World Health Organization removes Mugabe as its Goodwill Ambassador

Thursday, 26 Oct, 2017

In May, the President's spokesman said a "very black" Zimbabwean doctor supervises Mr Mugabe's medical care at home and the leader only flies overseas for specialist eye treatment.

World Health Organization removes Mugabe as its Goodwill Ambassador The United States called the appointment of Mugabe by WHO's first African leader "disappointing".

The WHO had named Mugabe as a Goodwill Ambassador following a proposal from director general Dr Tedros Adhanom Ghebreyesus, who praised Zimbabwe for its commitments to public health.

After all, state media had reported on the appointment last week, hailing it as another feather in Mugabe's cap. "As a result I have chose to rescind the appointment", he said. They wondered how the former foreign minister of Ethiopia-his country's top diplomat-did not anticipate the lightning rod that Mr. Mugabe's appointment would be for his many critics.

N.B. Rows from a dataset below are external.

Lemma back_reached : rtc (transfer_step slot) start back.
Proof.
  apply (rtc_l _ _ sent); [apply client_turn; vm_compute; intuition congruence || lia|].
  apply (rtc_l _ _ held); [apply server_turn; vm_compute; intuition congruence || lia|].
  apply (rtc_l _ _ echoed); [apply server_turn; vm_compute; intuition congruence || lia|].
  apply (rtc_l _ _ back); [apply client_turn; vm_compute; intuition congruence || lia|apply rtc_refl].
Qed.

Lemma bulk_echo_witness : br_delivered (tf_client back) = 16 /\ client_status (tf_client back) = 0.
Proof. split; [vm_compute; reflexivity|]. exact (proj1 (bulk_echo slot start back started back_reached)). Defined.
End EchoSample.
(** X7: on a mounted component [drawGrid] does not throw.  With a 2D
    context it issues exactly this sequence: it clears the whole canvas,
    sets the stroke colour and the line width, and then, row by row and
    from left to right within a row, begins a path, adds one square of
    side [cellSize - 1] at [(j * cellSize, i * cellSize)] and strokes it
    for each live cell (row [i], column [j]), and nothing for a dead cell.
    So a rectangle is drawn exactly for the live cells, once each, and
    every square lies inside the canvas.  Without a context it draws
    nothing. *)
Theorem drawGrid_paints_live_cells (s : state) :
  mounted s →
  ∃ ops cv,
    canvas s = Some cv
    ∧ drawGrid true s = Some ops
    ∧ ops = [ClearRect 0 0 (width cv) (height cv);
             StrokeStyle (JS.lit "#b6b6b6cc"); LineWidth 1]
            ++ concat
                 (map (λ i,
                    concat
                      (map (λ j,
                         match read_cell (heap s) (grid s) (Some i) (Some j)
                         with
                         | Some (Bool true) =>
                             [BeginPath;
                              Rect (j * cellSize s) (i * cellSize s)
                                   (cellSize s - 1) (cellSize s - 1);
                              Stroke]
                         | _ => []
                         end)
                         (seqZ 0 (cols s))))
                    (seqZ 0 (rows s)))
    ∧ drawGrid false s = Some []
    ∧ (∀ x y w h,
         Rect x y w h ∈ ops ↔
         ∃ i j, 0 ≤ i < rows s ∧ 0 ≤ j < cols s
                ∧ read_cell (heap s) (grid s) (Some i) (Some j)
                  = Some (Bool true)
                ∧ x = j * cellSize s ∧ y = i * cellSize s
                ∧ w = cellSize s - 1 ∧ h = cellSize s - 1)
    ∧ (∀ x y w h,
         Rect x y w h ∈ ops →
         0 ≤ x ∧ x + w < width cv ∧ 0 ≤ y ∧ y + h < height cv).
Proof.
  intros (W & Hd & Hcs & _).
  destruct Hd as (_ & _ & _ & _ & _ & Hcv).
  eexists _, _. split; [exact Hcv|].
  split; [by apply drawGrid_ops|].
  split.
  { f_equal. unfold painted. f_equal.
    apply list_fmap_ext. intros _ i Hi%list_elem_of_lookup_2.
    f_equal. apply list_fmap_ext. intros _ j Hj%list_elem_of_lookup_2.
    apply elem_of_seqZ in Hi, Hj.
    destruct (cell_at_bool s i j W) as [b Hb]; [lia..|].
    unfold cell_ops, cell_at. rewrite Hb. simpl. by destruct b. }
  split; [unfold drawGrid; by rewrite Hcv|].
  assert (∀ x y w h,
            Rect x y w h
            ∈ [ClearRect 0 0 (cols s * cellSize s) (rows s * cellSize s);
               StrokeStyle (JS.lit "#b6b6b6cc"); LineWidth 1] ++ painted s
            ↔ ∃ i j, 0 ≤ i < rows s ∧ 0 ≤ j < cols s
                     ∧ read_cell (heap s) (grid s) (Some i) (Some j)
                       = Some (Bool true)
                     ∧ x = j * cellSize s ∧ y = i * cellSize s
                     ∧ w = cellSize s - 1 ∧ h = cellSize s - 1) as Hrect.
  { intros x y w h. rewrite elem_of_app, elem_of_painted. split.
    - intros [Hhead | (i & j & Hi & Hj & Hop)].
      { repeat (apply elem_of_cons in Hhead as [Hhead|Hhead]; [done|]).
        by apply elem_of_nil in Hhead. }
      exists i, j. split; [done|]. split; [done|].
      destruct (cell_at_bool s i j W Hi Hj) as [b Hb].
      unfold cell_ops, cell_at in Hop. rewrite Hb in Hop. simpl in Hop.
      destruct b; [|by apply elem_of_nil in Hop].
      split; [done|].
      repeat (apply elem_of_cons in Hop as [Hop|Hop];
              [try done; by injection Hop as -> -> -> ->|]).
      by apply elem_of_nil in Hop.
    - intros (i & j & Hi & Hj & Hlive & -> & -> & -> & ->).
      right. exists i, j. split; [done|]. split; [done|].
      unfold cell_ops, cell_at. rewrite Hlive. simpl. right. left. }
  split; [exact Hrect|].
  intros x y w h Hin. apply Hrect in Hin
    as (i & j & Hi & Hj & _ & -> & -> & -> & ->).
  simpl. rewrite Hcs. nia.
Qed.

Lemma drawGrid_paints_live_cells_witness :
  ∃ s ops, onMount (λ _, 0.9%float) (initial (Some (mkCanvas 300 150)) 100 50)
           = Some s
           ∧ drawGrid true s = Some ops
           ∧ drawGrid false s = Some [].
Proof.
  destruct (onMount_mounted (λ _, 0.9%float) (mkCanvas 300 150) 100 50)
    as (s & Hm & Hs); [unfold window_ok; lia|].
  destruct (drawGrid_paints_live_cells s Hs)
    as (ops & cv & _ & Hops & _ & Hnone & _).
  exists s, ops. split; [exact Hm|]. split; [exact Hops|exact Hnone].
Defined.

(** *** The timer and the listener *)

(** No function assigns [isRunning]. *)
Lemma new_rows_isRunning n c s ls s' :
  new_rows n c s = Some (ls, s') → isRunning s' = isRunning s.
Proof.
  revert s ls. induction n as [|n IH]; intros s ls H; simpl in H.
  - by injection H as _ <-.
  - destruct (Array_valid c); [|done]. unfold alloc in H. cbv zeta in H.
    destruct (new_rows n c _) as [[ls1 s1]|] eqn:Hn; [|done].
    injection H as _ <-. by rewrite (IH _ _ Hn).
Qed.

Lemma write_cell_isRunning g i j v s s' :
  write_cell g i j v s = Some s' → isRunning s' = isRunning s.
Proof.
  unfold write_cell. destruct (elem g (Some i)) as [l|]; [|done].
  destruct (heap s !! l); [|done]. by intros [= <-].
Qed.

Lemma resize_canvas_isRunning s : isRunning (resize_canvas s) = isRunning s.
Proof. unfold resize_canvas. by destruct (canvas s). Qed.

Lemma initializeGrid_isRunning rnd s s' :
  initializeGrid rnd s = Some s' → isRunning s' = isRunning s.
Proof.
  unfold initializeGrid, new_grid. intros H.
  destruct (Array_valid (rows s)); [|done].
  destruct (new_rows _ _ s) as [[g s1]|] eqn:H1; [|done].
  destruct (Array_valid (rows s1)); [|done].
  destruct (new_rows _ _ s1) as [[ng s2]|] eqn:H2; [|done].
  cbv zeta in H.
  apply (forM_preserves (λ st, isRunning st = isRunning s)) in H; [done| |].
  - intros i sa sb _ Hrow Hsa.
    apply (forM_preserves (λ st, isRunning st = isRunning s)) in Hrow;
      [done| |done].
    intros j sc sd _ Hcell Hsc.
    destruct (_ || _); [|by injection Hcell as <-].
    apply write_cell_isRunning in Hcell. by rewrite Hcell.
  - simpl. rewrite (new_rows_isRunning _ _ _ _ _ H2).
    apply (new_rows_isRunning _ _ _ _ _ H1).
Qed.

Lemma computeNextGeneration_isRunning s s' :
  computeNextGeneration s = Some s' → isRunning s' = isRunning s.
Proof.
  unfold computeNextGeneration. intros H.
  destruct (forM _ _ s) as [st|] eqn:Hloops; [|done].
  injection H as <-. simpl.
  apply (forM_preserves (λ st, isRunning st = isRunning s)) in Hloops;
    [done| |done].
  intros i sa sb _ Hrow Hsa.
  apply (forM_preserves (λ st, isRunning st = isRunning s)) in Hrow;
    [done| |done].
  intros j sc sd _ Hcell Hsc.
  destruct (countNeighbors _ _ _ _); [|done].
  destruct (read_cell _ _ _ _); [|done].
  apply write_cell_isRunning in Hcell. by rewrite Hcell.
Qed.

(** Between mounting and teardown: the grid follows the window, the
    animation runs, the listener is registered and exactly one timeout is
    pending, the one [animationTimer] holds. *)
Definition active (c : component) : Prop :=
  mounted (vars c) ∧ isRunning (vars c) = true ∧ listening c = true
  ∧ ∃ id, timers c = [id] ∧ animationTimer c = Some id
          ∧ 0 < id < next_timer c.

Charamba also told The Herald, a state-run newspaper, during the interview that Mugabe would have turned down the role anyway days after the 93-year-old president was stripped off the ceremonial post to help in the fight against non-communicable diseases (NCDs) in Africa.

He added: "That (homosexuality) destroys nations, apart from it being a filthy, filthy disease". In the case of cancer, for example, Zimbabwe is one of four African countries with high rates of cancer morbidity and mortality linked to poor screening, diagnosis, delays in treatment, shortage of facilities and patient awareness. He said the World Health Organization is against tobacco growing and selling and that this is a key foreign currency earner for Zimbabwe. Still, he was unanimously supported by the African Union, headed at the time by President Mugabe.